TASK BRIEF —
Below are records; copy every line among them that contains the word "CreateFile".

[Dataset entries]
┌──
(** [cwd] is [fs::absolute(fs::current_path()).generic_string()]. *)
Definition CorrectDirPath (cwd path : string) : string :=
  let path := if is_empty path then cwd else replace_char "\" "/" path in
  if ends_with_slash path then path else path +:+ "/".

(** ** Logger.h, Log.h *)
Record Logger := mk_Logger { lg_name : string; lg_level : LogLevel; lg_channels : list nat }.

Inductive Channel := ConsoleObj (c : ConsoleChannel) | FileObj (c : FileChannel).

Definition channel_base (c : Channel) : LogChannel :=
  match c with ConsoleObj c => cc_base c | FileObj c => fc_base c end.

Definition set_base (b : LogChannel) (c : Channel) : Channel :=
  match c with
  | ConsoleObj c => ConsoleObj (mk_ConsoleChannel b (cc_enableColors c) (cc_colors c))
  | FileObj c => FileObj (mk_FileChannel b (fc_logsDir c) (fc_fileName c) (fc_logFile c)
      (fc_isDynamicFileName c) (fc_isFlush c) (fc_isOpenModeAppend c) (fc_isAddTimestamp c)
      (fc_maxCount c) (fc_purgeAge c))
  end.

(** The registered [CreateChannel<ChannelImpl>]. *)
Inductive create_fn := CreateConsole | CreateFile.

Record Log := mk_Log {
  _loggers : gmap string Logger;
  _channels : gmap string nat;
  _channelsCreateFunction : gmap Z create_fn;
  highestLogLevel : LogLevel;
  _logsDir : string;
  _isUseDefaultLogs : bool;
  heap : gmap nat Channel;
  next_ptr : nat;
  log_files : gmap string string;
  std_cout : string;
  log_printed : list string }.

Abbreviation LogM := (SM string Log).

Definition with_loggers (x : gmap string Logger) (l : Log) : Log :=
  mk_Log x (_channels l) (_channelsCreateFunction l) (highestLogLevel l) (_logsDir l)
    (_isUseDefaultLogs l) (heap l) (next_ptr l) (log_files l) (std_cout l) (log_printed l).
Definition with_channels (x : gmap string nat) (l : Log) : Log :=
  mk_Log (_loggers l) x (_channelsCreateFunction l) (highestLogLevel l) (_logsDir l)
    (_isUseDefaultLogs l) (heap l) (next_ptr l) (log_files l) (std_cout l) (log_printed l).
Definition with_highest (x : LogLevel) (l : Log) : Log :=
  mk_Log (_loggers l) (_channels l) (_channelsCreateFunction l) x (_logsDir l)
    (_isUseDefaultLogs l) (heap l) (next_ptr l) (log_files l) (std_cout l) (log_printed l).
Definition with_logsDir (x : string) (l : Log) : Log :=
  mk_Log (_loggers l) (_channels l) (_channelsCreateFunction l) (highestLogLevel l) x
    (_isUseDefaultLogs l) (heap l) (next_ptr l) (log_files l) (std_cout l) (log_printed l).
Definition with_default (x : bool) (l : Log) : Log :=
  mk_Log (_loggers l) (_channels l) (_channelsCreateFunction l) (highestLogLevel l) (_logsDir l)
    x (heap l) (next_ptr l) (log_files l) (std_cout l) (log_printed l).
Definition with_heap (x : gmap nat Channel) (l : Log) : Log :=
  mk_Log (_loggers l) (_channels l) (_channelsCreateFunction l) (highestLogLevel l) (_logsDir l)
    (_isUseDefaultLogs l) x (next_ptr l) (log_files l) (std_cout l) (log_printed l).
Definition with_files (x : gmap string string) (l : Log) : Log :=
  mk_Log (_loggers l) (_channels l) (_channelsCreateFunction l) (highestLogLevel l) (_logsDir l)
    (_isUseDefaultLogs l) (heap l) (next_ptr l) x (std_cout l) (log_printed l).

Definition fmt_print_log (s : string) : LogM unit := modify_state (λ l,
  mk_Log (_loggers l) (_channels l) (_channelsCreateFunction l) (highestLogLevel l) (_logsDir l)
    (_isUseDefaultLogs l) (heap l) (next_ptr l) (log_files l) (std_cout l) (log_printed l ++ [s])).
Definition cout (s : string) : LogM unit := modify_state (λ l,
  mk_Log (_loggers l) (_channels l) (_channelsCreateFunction l) (highestLogLevel l) (_logsDir l)
    (_isUseDefaultLogs l) (heap l) (next_ptr l) (log_files l) (std_cout l +:+ s) (log_printed l)).
(** [make_shared] *)
Definition allocate (c : Channel) : LogM nat := λ l,
  (Done (next_ptr l),
   mk_Log (_loggers l) (_channels l) (_channelsCreateFunction l) (highestLogLevel l) (_logsDir l)
    (_isUseDefaultLogs l) (<[next_ptr l := c]> (heap l)) (S (next_ptr l)) (log_files l)
    (std_cout l) (log_printed l)).
(** An exception or a crash of a function without state. *)
Definition lift {A : Type} (o : outcome string A) : LogM A := λ l, (o, l).

Definition LOGGER_ROOT : string := "root".
Definition LOGGER_GM : string := "commands.gm".
Definition PREFIX_LOGGER : string := "Logger.".
Definition PREFIX_CHANNEL : string := "LogChannel.".
Definition PREFIX_LOGGER_LENGTH : nat := 7.
Definition PREFIX_CHANNEL_LENGTH : nat := 11.

(** [RegisterChannel<ConsoleChannel>(); RegisterChannel<FileChannel>();] *)
Definition new_Log : Log :=
  mk_Log ∅ ∅ {[1%Z := CreateConsole; 2%Z := CreateFile]} LogLevel.Disabled "" false ∅ 0 ∅ "" [].

Definition Clear : LogM unit :=
  _ ← modify_state (with_loggers ∅);
  modify_state (with_channels ∅).

Definition HasLogger (type : string) (l : Log) : option Logger := _loggers l !! type.
Definition HasChannel (name : string) (l : Log) : option nat := _channels l !! name.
└──
WRITTEN SOLUTION —
Inductive create_fn := CreateConsole | CreateFile.
  mk_Log ∅ ∅ {[1%Z := CreateConsole; 2%Z := CreateFile]} LogLevel.Disabled "" false ∅ 0 ∅ "" [].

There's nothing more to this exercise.